(** The quotient of the rounded product by the tick is within half a unit
    of [n]: the two rounding errors are below [2^-52 * n] together. *)
Lemma requotient_close : 2 * Z.abs (Q - n * S) < S.
Proof.
  pose proof requotient_R_nonneg as HR.
  pose proof requotient_R_error as HB.
  pose proof requotient_Q_error as HA.
  clear ER EQ.
  set (u := n * t) in *.
  assert (Hu : 0 <= u <= 2 ^ 50 * t) by (unfold u; nia).
  set (eB := R - u) in *.
  set (eA := Q * t - R * S) in *.
  assert (HRu : R = u + eB) by (unfold eB; ring).
  assert (E : (Q - n * S) * t = eA + S * eB) by (unfold eA, eB, u; ring).
  assert (HSu : 0 <= S * u <= 2 ^ 50 * (S * t)) by nia.
  assert (HSeB : 2 ^ 53 * (S * Z.abs eB) <= S * u).
  { replace (2 ^ 53 * (S * Z.abs eB)) with (S * (2 ^ 53 * Z.abs eB)) by ring.
    apply Z.mul_le_mono_nonneg_l; lia. }
  assert (HRS : R * S <= S * u + S * Z.abs eB) by (rewrite HRu; nia).
  assert (Habs : Z.abs (eA + S * eB) <= Z.abs eA + S * Z.abs eB).
  { rewrite <- (Z.abs_eq S) at 2 by lia. rewrite <- Z.abs_mul. apply Z.abs_triangle. }
  assert (Hst : 0 < S * t) by nia.
  assert (Hfin : 2 * Z.abs ((Q - n * S) * t) < S * t).
  { rewrite E.
    assert (2 ^ 106 * (2 * Z.abs (eA + S * eB)) < 2 ^ 106 * (S * t)); [|lia].
    change (2 ^ 106) with (2 ^ 53 * 2 ^ 53).
    change (2 ^ 53) with 9007199254740992 in *.
    change (2 ^ 52) with 4503599627370496 in *.
    change (2 ^ 50) with 1125899906842624 in *.
    nia. }
  rewrite Z.abs_mul, (Z.abs_eq t) in Hfin by lia.
  nia.
Qed.

Lemma requotient_round : rhe Q S = n.
Proof. apply rhe_unique; [lia|]. apply requotient_close. Qed.

Lemma requotient_bound : Q <= (n + 1) * S.
Proof. pose proof requotient_close. lia. Qed.

End Requotient.

(** ** Tick rounding on positive finite floats *)

Lemma scale_eq : scale = 2 ^ 1074.
Proof. reflexivity. Qed.

Lemma scale_pos : 4 <= scale.
Proof.
  rewrite scale_eq. change 4 with (2 ^ 2).
  apply Z.pow_le_mono_r; lia.
Qed.

Lemma ticks_below_overflow (n : Z) :
  0 <= n <= 2 ^ 53 -> n * scale < overflow_threshold.
Proof.
  intros Hn. unfold overflow_threshold. rewrite scale_eq.
  assert (H1 : 2 ^ 53 * 2 ^ 1074 < 2 ^ 2098).
  { rewrite <- Z.pow_add_r by lia. apply Z.pow_lt_mono_r; lia. }
  assert (0 < 2 ^ 1074) by (apply Z.pow_pos_nonneg; lia).
  nia.
Qed.

Lemma mk_finite (s : bool) (a b : Z) :
  round_mag a b < overflow_threshold -> mk s a b = Fin s (round_mag a b).
Proof.
  intros H. unfold mk. apply Z.ltb_lt in H. rewrite H. reflexivity.
Qed.

(** [float(n)] is exact for an int below [2^53]. *)
Lemma of_Z_small (n : Z) :
  0 <= n < 2 ^ 53 -> of_Z n = Ok (Fin false (n * scale)).
Proof.
  intros Hn. unfold of_Z.
  rewrite Z.abs_eq by lia.
  assert (E : round_mag (n * scale) 1 = n * scale).
  { rewrite scale_eq. apply round_mag_exact; lia. }
  rewrite E.
  pose proof (ticks_below_overflow n ltac:(lia)) as Hlt.
  apply Z.ltb_lt in Hlt. rewrite Hlt.
  assert (Hs : (n <? 0) = false) by (apply Z.ltb_ge; lia).
  rewrite Hs. reflexivity.
Qed.

Lemma round_mag_scale1 (x : Z) : round_mag (x * scale) scale = round_mag x 1.
Proof.
  pose proof scale_pos as HS.
  replace scale with (1 * scale) at 2 by ring.
  apply round_mag_scale; lia.
Qed.

(** The value of [round_to_tick_size] when the quotient is finite and the
    tick count [n] is below [2^53]: the float nearest to [n * tick]. *)
Lemma round_to_tick_size_value (a t : Z) :
  0 <= a -> 0 < t ->
  round_mag (a * scale) t < overflow_threshold ->
  0 <= rhe (round_mag (a * scale) t) scale < 2 ^ 53 ->
  round_to_tick_size (Fin false a) (Fin false t)
  = Ok (mk false (rhe (round_mag (a * scale) t) scale * t) 1).
Proof.
  intros Ha Ht HQ Hn.
  unfold round_to_tick_size, truediv, is_zero, fdiv.
  assert (Ht0 : (t =? 0) = false) by (apply Z.eqb_neq; lia).
  rewrite Ht0. cbn [bind xorb].
  rewrite (mk_finite false _ _ HQ). cbn [py_round bind signed].
  unfold int_mul_float. rewrite (of_Z_small _ Hn). cbn [bind fmul xorb].
  f_equal. unfold mk.
  replace (rhe (round_mag (a * scale) t) scale * scale * t)
    with (rhe (round_mag (a * scale) t) scale * t * scale) by ring.
  rewrite round_mag_scale1. reflexivity.
Qed.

### WORK TO BE COMPLETED
Print exactly the lines of the listing above starting at the line containing "End Requotient." and ending at the line containing "replace (rhe (round_mag", both included.

### ANSWER TO THE EXERCISE
End Requotient.

(** ** Tick rounding on positive finite floats *)

Lemma scale_eq : scale = 2 ^ 1074.
Proof. reflexivity. Qed.

Lemma scale_pos : 4 <= scale.
Proof.
  rewrite scale_eq. change 4 with (2 ^ 2).
  apply Z.pow_le_mono_r; lia.
Qed.

Lemma ticks_below_overflow (n : Z) :
  0 <= n <= 2 ^ 53 -> n * scale < overflow_threshold.
Proof.
  intros Hn. unfold overflow_threshold. rewrite scale_eq.
  assert (H1 : 2 ^ 53 * 2 ^ 1074 < 2 ^ 2098).
  { rewrite <- Z.pow_add_r by lia. apply Z.pow_lt_mono_r; lia. }
  assert (0 < 2 ^ 1074) by (apply Z.pow_pos_nonneg; lia).
  nia.
Qed.

Lemma mk_finite (s : bool) (a b : Z) :
  round_mag a b < overflow_threshold -> mk s a b = Fin s (round_mag a b).
Proof.
  intros H. unfold mk. apply Z.ltb_lt in H. rewrite H. reflexivity.
Qed.

(** [float(n)] is exact for an int below [2^53]. *)
Lemma of_Z_small (n : Z) :
  0 <= n < 2 ^ 53 -> of_Z n = Ok (Fin false (n * scale)).
Proof.
  intros Hn. unfold of_Z.
  rewrite Z.abs_eq by lia.
  assert (E : round_mag (n * scale) 1 = n * scale).
  { rewrite scale_eq. apply round_mag_exact; lia. }
  rewrite E.
  pose proof (ticks_below_overflow n ltac:(lia)) as Hlt.
  apply Z.ltb_lt in Hlt. rewrite Hlt.
  assert (Hs : (n <? 0) = false) by (apply Z.ltb_ge; lia).
  rewrite Hs. reflexivity.
Qed.

Lemma round_mag_scale1 (x : Z) : round_mag (x * scale) scale = round_mag x 1.
Proof.
  pose proof scale_pos as HS.
  replace scale with (1 * scale) at 2 by ring.
  apply round_mag_scale; lia.
Qed.

(** The value of [round_to_tick_size] when the quotient is finite and the
    tick count [n] is below [2^53]: the float nearest to [n * tick]. *)
Lemma round_to_tick_size_value (a t : Z) :
  0 <= a -> 0 < t ->
  round_mag (a * scale) t < overflow_threshold ->
  0 <= rhe (round_mag (a * scale) t) scale < 2 ^ 53 ->
  round_to_tick_size (Fin false a) (Fin false t)
  = Ok (mk false (rhe (round_mag (a * scale) t) scale * t) 1).
Proof.
  intros Ha Ht HQ Hn.
  unfold round_to_tick_size, truediv, is_zero, fdiv.
  assert (Ht0 : (t =? 0) = false) by (apply Z.eqb_neq; lia).
  rewrite Ht0. cbn [bind xorb].
  rewrite (mk_finite false _ _ HQ). cbn [py_round bind signed].
  unfold int_mul_float. rewrite (of_Z_small _ Hn). cbn [bind fmul xorb].
  f_equal. unfold mk.
  replace (rhe (round_mag (a * scale) t) scale * scale * t)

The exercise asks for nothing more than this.